*** Provided information
(* ===== verification/Python.v ===== *)
(** Python values the modelled code computes with: [str] operations, JSON
    values, time stamps.

    A [string] is the sequence of a Python string's characters; the operations
    below agree with Python's on characters up to code point 255.  A time
    stamp is the number of microseconds since the Unix epoch, in UTC. *)

From S2P Require Import Prelude.
From Stdlib Require Import Ascii.
From Stdlib Require Import QArith_base.
#[local] Open Scope Z_scope.
#[local] Set Warnings "-register-all".

(** * Strings *)

Definition is_space (a : ascii) : bool :=
  let n := N_of_ascii a in
  bool_decide (n ∈ [9; 10; 11; 12; 13; 28; 29; 30; 31; 32; 133; 160]%N).

Fixpoint py_lstrip (s : string) : string :=
  match s with
  | EmptyString => EmptyString
  | String a s' => if is_space a then py_lstrip s' else s
  end.

(** [s.rstrip(chars)] for a set of characters given by its test. *)
Fixpoint py_rstrip_by (p : ascii -> bool) (s : string) : string :=
  match s with
  | EmptyString => EmptyString
  | String a s' =>
      match py_rstrip_by p s' with
      | EmptyString => if p a then EmptyString else String a EmptyString
      | t => String a t
      end
  end.

Definition py_strip (s : string) : string := py_rstrip_by is_space (py_lstrip s).

Definition lower_ascii (a : ascii) : ascii :=
  let n := N_of_ascii a in
  if ((65 <=? n) && (n <=? 90) || (192 <=? n) && (n <=? 222) && negb (n =? 215))%N
  then ascii_of_N (n + 32) else a.

Fixpoint py_lower (s : string) : string :=
  match s with
  | EmptyString => EmptyString
  | String a s' => String (lower_ascii a) (py_lower s')
  end.

(** [s.replace(c, "")] *)
Fixpoint py_remove (c : ascii) (s : string) : string :=
  match s with
  | EmptyString => EmptyString
  | String a s' => if Ascii.eqb a c then py_remove c s' else String a (py_remove c s')
  end.

(** [s[:n]] for a non-negative [n] *)
Definition py_prefix (n : nat) (s : string) : string := String.substring 0 n s.

(** [bool(s)] *)
Definition str_true (s : string) : bool := negb (bool_decide (s = EmptyString)).

(** [a or b] on strings *)
Definition str_or (a b : string) : string := if str_true a then a else b.

Fixpoint repeat_char (n : nat) (a : ascii) : string :=
  match n with
  | O => EmptyString
  | S n' => String a (repeat_char n' a)
  end.

(** [f"{z:0{w}d}"] for a non-negative [z] *)
Definition zero_pad (w : nat) (z : Z) : string :=
  let digits := pretty z in
  String.append (repeat_char (w - String.length digits) "0"%char) digits.

(** * JSON values *)

Inductive json : Type :=
| JNull
| JBool (b : bool)
| JInt (z : Z)
| JFloat (q : Q)
| JStr (s : string)
| JArr (l : list json)
| JObj (l : list (string * json)).

(** [d.get(key)] on an object, in insertion order without repeated keys. *)
Fixpoint assoc_get {A} (key : string) (l : list (string * A)) : option A :=
  match l with
  | [] => None
  | (k, v) :: l' => if bool_decide (k = key) then Some v else assoc_get key l'
  end.

(** [d.update({key: v})]: a present key keeps its place. *)
Fixpoint assoc_set {A} (key : string) (v : A) (l : list (string * A)) :
    list (string * A) :=
  match l with
  | [] => [(key, v)]
  | (k, w) :: l' =>
      if bool_decide (k = key) then (k, v) :: l' else (k, w) :: assoc_set key v l'
  end.

(** [bool(v)] *)
Definition json_true (v : json) : bool :=
  match v with
  | JNull => false
  | JBool b => b
  | JInt z => negb (z =? 0)
  | JFloat q => negb (Qeq_bool q 0)
  | JStr s => str_true s
  | JArr l => match l with [] => false | _ => true end
  | JObj l => match l with [] => false | _ => true end
  end.

Definition opt_json (v : option json) : json := default JNull v.

Definition json_opt_int (v : option Z) : json :=
  match v with Some z => JInt z | None => JNull end.

Definition json_opt_str (v : option string) : json :=
  match v with Some s => JStr s | None => JNull end.

(** [str(v)]; the text of floats and containers is [repr_other]. *)
Definition py_str (repr_other : json -> string) (v : json) : string :=
  match v with
  | JNull => "None"
  | JBool true => "True"
  | JBool false => "False"
  | JInt z => pretty z
  | JStr s => s
  | _ => repr_other v
  end%string.

(** ** [json.dumps(v, ensure_ascii=False, sort_keys=True, separators=(",", ":"))] *)

Definition hex_digit (n : N) : ascii :=
  ascii_of_N (if (n <? 10)%N then 48 + n else 87 + n).

Definition escape_char (a : ascii) : string :=
  let n := N_of_ascii a in
  if (n =? 34)%N then String "\" (String a EmptyString)
  else if (n =? 92)%N then String "\" (String a EmptyString)
  else if (n =? 8)%N then "\b"
  else if (n =? 9)%N then "\t"
  else if (n =? 10)%N then "\n"
  else if (n =? 12)%N then "\f"
  else if (n =? 13)%N then "\r"
  else if (n <? 32)%N
  then ("\u00" +:+ String (hex_digit (n / 16)) (String (hex_digit (n mod 16)) EmptyString))%string
  else String a EmptyString.

Fixpoint escape_string (s : string) : string :=
  match s with
  | EmptyString => EmptyString
  | String a s' => (escape_char a +:+ escape_string s')%string
  end.

Definition double_quote : string := String (ascii_of_N 34) EmptyString.

Definition json_quote (s : string) : string :=
  (double_quote +:+ escape_string s +:+ double_quote)%string.

(** Insertion sort of the members by key *)
Fixpoint insert_key {A} (kv : string * A) (l : list (string * A)) : list (string * A) :=
  match l with
  | [] => [kv]
  | kv' :: l' => if String.leb kv.1 kv'.1 then kv :: l else kv' :: insert_key kv l'
  end.
Definition sort_keys {A} (l : list (string * A)) : list (string * A) :=
  foldr insert_key [] l.

Fixpoint json_dumps (repr_float : json -> string) (v : json) : string :=
  match v with
  | JNull => "null"
  | JBool true => "true"
  | JBool false => "false"
  | JInt z => pretty z
  | JFloat _ => repr_float v
  | JStr s => json_quote s
  | JArr l => "[" +:+ String.concat "," (map (json_dumps repr_float) l) +:+ "]"
  | JObj l =>
      "{" +:+ String.concat ","
        (map (fun kt => json_quote kt.1 +:+ ":" +:+ kt.2)
           (sort_keys (map (fun kv => match kv with
                                      | (k, x) => (k, json_dumps repr_float x)
                                      end) l))) +:+ "}"
  end%string.

(** ** [int(v)] *)

Definition digit_value (a : ascii) : option Z :=
  let n := N_of_ascii a in
  if ((48 <=? n) && (n <=? 57))%N then Some (Z.of_N n - 48) else None.

(** Digits, single underscores allowed between them. *)
Fixpoint parse_digits (acc : Z) (after_digit : bool) (s : string) : option Z :=
  match s with
  | EmptyString => if after_digit then Some acc else None
  | String a s' =>
      match digit_value a with
      | Some d => parse_digits (acc * 10 + d) true s'
      | None => if Ascii.eqb a "_"%char && after_digit then parse_digits acc false s'
                else None
      end
  end.

Definition py_int_str (s : string) : option Z :=
  match py_strip s with
  | String "-"%char s' => Z.opp <$> parse_digits 0 false s'
  | String "+"%char s' => parse_digits 0 false s'
  | s' => parse_digits 0 false s'
  end.

(** [None] is a [ValueError] or a [TypeError]. *)
Definition py_int (v : json) : option Z :=
  match v with
  | JInt z => Some z
  | JBool b => Some (if b then 1 else 0)
  | JFloat q => Some (Z.quot (Qnum q) (Zpos (Qden q)))
  | JStr s => py_int_str s
  | JNull | JArr _ | JObj _ => None
  end.

Example py_int_examples :
  (py_int_str " 1_000 ", py_int_str "-7", py_int_str "1__0", py_int_str "")
  = (Some 1000, Some (-7), None, None).
Proof. vm_compute. reflexivity. Qed.

(** [round(q, 4)] on an exact rational, ties to even. *)
Definition round4 (q : Q) : Q :=
  let n := Qnum q * 10000 in
  let d := Zpos (Qden q) in
  let f := n / d in
  let r := n mod d in
  let z := if 2 * r <? d then f
           else if d <? 2 * r then f + 1
           else if Z.even f then f else f + 1 in
  Qmake z 10000.

(** * Time *)

Definition usec_per_min : Z := 60 * 1000000.
Definition usec_per_hour : Z := 60 * usec_per_min.
Definition usec_per_day : Z := 24 * usec_per_hour.

(** Proleptic Gregorian date of a day number counted from 1970-01-01. *)
Definition civil_from_days (days : Z) : Z * Z * Z :=
  let z := days + 719468 in
  let era := z / 146097 in
  let doe := z mod 146097 in
  let yoe := (doe - doe / 1460 + doe / 36524 - doe / 146096) / 365 in
  let doy := doe - (365 * yoe + yoe / 4 - yoe / 100) in
  let mp := (5 * doy + 2) / 153 in
  let d := doy - (153 * mp + 2) / 5 + 1 in
  let m := if mp <? 10 then mp + 3 else mp - 9 in
  let y := yoe + era * 400 in
  (if m <=? 2 then y + 1 else y, m, d).

(** [t.date()], as a day number *)
Definition day_of (t : Z) : Z := t / usec_per_day.

(** [t.strftime("%Y%m%d")] *)
Definition strftime_Ymd (t : Z) : string :=
  let '(y, m, d) := civil_from_days (day_of t) in
  (zero_pad 4 y +:+ zero_pad 2 m +:+ zero_pad 2 d)%string.

(** [t.isoformat()] of an aware UTC time *)
Definition isoformat (t : Z) : string :=
  let '(y, m, d) := civil_from_days (day_of t) in
  let us := t mod usec_per_day in
  let frac := us mod 1000000 in
  (zero_pad 4 y +:+ "-" +:+ zero_pad 2 m +:+ "-" +:+ zero_pad 2 d +:+ "T" +:+
   zero_pad 2 (us / usec_per_hour) +:+ ":" +:+
   zero_pad 2 (us / usec_per_min mod 60) +:+ ":" +:+
   zero_pad 2 (us / 1000000 mod 60) +:+
   (if (frac =? 0)%Z then "" else "." +:+ zero_pad 6 frac) +:+ "+00:00")%string.

Example isoformat_epoch : isoformat 0 = "1970-01-01T00:00:00+00:00"%string.
Proof. vm_compute. reflexivity. Qed.

Example isoformat_leap_day :
  isoformat (19782 * usec_per_day + 3723 * 1000000 + 45)
  = "2024-02-29T01:02:03.000045+00:00"%string.
Proof. vm_compute. reflexivity. Qed.

Example strip_lower_example : py_lower (py_strip "  ZarinPal ") = "zarinpal"%string.
Proof. vm_compute. reflexivity. Qed.

Example json_dumps_sorts_keys :
  json_dumps (fun _ => EmptyString)
    (JObj [("b"%string, JArr [JInt 1; JBool true]); ("a"%string, JNull)])
  = ("{" +:+ json_quote "a" +:+ ":null," +:+ json_quote "b" +:+ ":[1,true]}")%string.
Proof. vm_compute. reflexivity. Qed.

(** * Decimal numerals read back *)

Lemma digit_value_pretty (x : N) :
  (x < 10)%N -> digit_value (pretty_N_char x) = Some (Z.of_N x).
Proof.
  intros Hx.
  assert (x ∈ [0; 1; 2; 3; 4; 5; 6; 7; 8; 9]%N) as Hin by (rewrite !elem_of_cons; lia).
  repeat (apply elem_of_cons in Hin as [->|Hin]; [reflexivity|]). by apply elem_of_nil in Hin.
Qed.

Lemma parse_digits_pretty_go (x : N) : forall b s, (0 < x)%N ->
  parse_digits 0 b (pretty_N_go x s) = parse_digits (Z.of_N x) true s.
Proof.
  induction (N.lt_wf_0 x) as [x _ IH]. intros b s Hx. rewrite pretty_N_go_step by done.
  assert (digit_value (pretty_N_char (x mod 10)) = Some (Z.of_N (x mod 10))) as Hd
    by (apply digit_value_pretty, N.mod_lt; done).
  pose proof (N.div_mod' x 10) as Heq.
  destruct (decide (x / 10 = 0)%N) as [H0|H0].
  - rewrite H0, pretty_N_go_0. simpl. rewrite Hd. f_equal. lia.
  - rewrite IH by first [by apply N.div_lt|by apply N.neq_0_lt_0]. simpl. rewrite Hd. f_equal. lia.
Qed.

Lemma parse_digits_zeros n b s :
  parse_digits 0 b s = parse_digits 0 true s ->
  parse_digits 0 b (repeat_char n "0"%char +:+ s)%string = parse_digits 0 true s.
Proof.
  revert b. induction n as [|n IH]; intros b Hs; simpl; [done|]. by apply IH.
Qed.

Lemma parse_digits_pretty b z : 0 <= z -> parse_digits 0 b (pretty z) = Some z.
Proof.
  intros Hz. destruct z as [|p|p]; [reflexivity| |lia].
  change (pretty (Z.pos p)) with (pretty (N.pos p)). unfold pretty, pretty_N.
  rewrite decide_False by done. by rewrite parse_digits_pretty_go.
Qed.

(** A zero-padded numeral is read back as the number it was made of. *)
Lemma parse_digits_zero_pad w b z : 0 <= z -> parse_digits 0 b (zero_pad w z) = Some z.
Proof.
  intros Hz. unfold zero_pad. cbv zeta.
  rewrite parse_digits_zeros; by rewrite !parse_digits_pretty.
Qed.

Lemma parse_digits_dash a c : forall acc b,
  parse_digits acc b (a +:+ String "-" c)%string = None.
Proof.
  induction a as [|x a IH]; intros acc b; simpl; [done|].
  destruct (digit_value x); [apply IH|]. destruct (_ && _); [apply IH|done].
Qed.

(** What follows the last dash, where that is a numeral. *)
Lemma after_last_dash_inj a a' c c' z z' :
  (a +:+ String "-" c = a' +:+ String "-" c')%string ->
  parse_digits 0 false c = Some z -> parse_digits 0 false c' = Some z' -> c = c'.
Proof.
  revert a'. induction a as [|x a IH]; intros [|x' a'] Heq Hc Hc'; simpl in Heq.
  - by injection Heq.
  - injection Heq as <- ->. by rewrite parse_digits_dash in Hc.
  - injection Heq as -> <-. by rewrite parse_digits_dash in Hc'.
  - injection Heq as <- Heq. eauto.
Qed.

(** A numeral is not blank. *)
Lemma strip_numeral s z : parse_digits 0 false s = Some z -> str_true (py_strip s) = true.
Proof.
  destruct s as [|a s]; simpl; [done|]. unfold py_strip. simpl.
  assert (digit_value a <> None -> is_space a = false) as Hsp.
  { unfold digit_value, is_space. destruct (_ && _)%N eqn:Hd; [|done]. intros _.
    apply bool_decide_eq_false. apply andb_true_iff in Hd as [?%N.leb_le ?%N.leb_le].
    rewrite !elem_of_cons, elem_of_nil. lia. }
  destruct (digit_value a) as [d|]; [|by rewrite andb_false_r].
  intros _. rewrite Hsp by done. simpl. rewrite Hsp by done.
  by destruct (py_rstrip_by is_space s).
Qed.

(** [s.upper()] on hexadecimal digits *)
Fixpoint hex_upper (s : string) : string :=
  match s with
  | EmptyString => EmptyString
  | String a s' =>
      let n := N_of_ascii a in
      String (if ((97 <=? n) && (n <=? 122))%N then ascii_of_N (n - 32) else a) (hex_upper s')
  end.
******
**What is being asked:**
Which lines of the records contain "unfold"? Show each of them.

**Response below:**
  change (pretty (Z.pos p)) with (pretty (N.pos p)). unfold pretty, pretty_N.
  intros Hz. unfold zero_pad. cbv zeta.
  destruct s as [|a s]; simpl; [done|]. unfold py_strip. simpl.
  { unfold digit_value, is_space. destruct (_ && _)%N eqn:Hd; [|done]. intros _.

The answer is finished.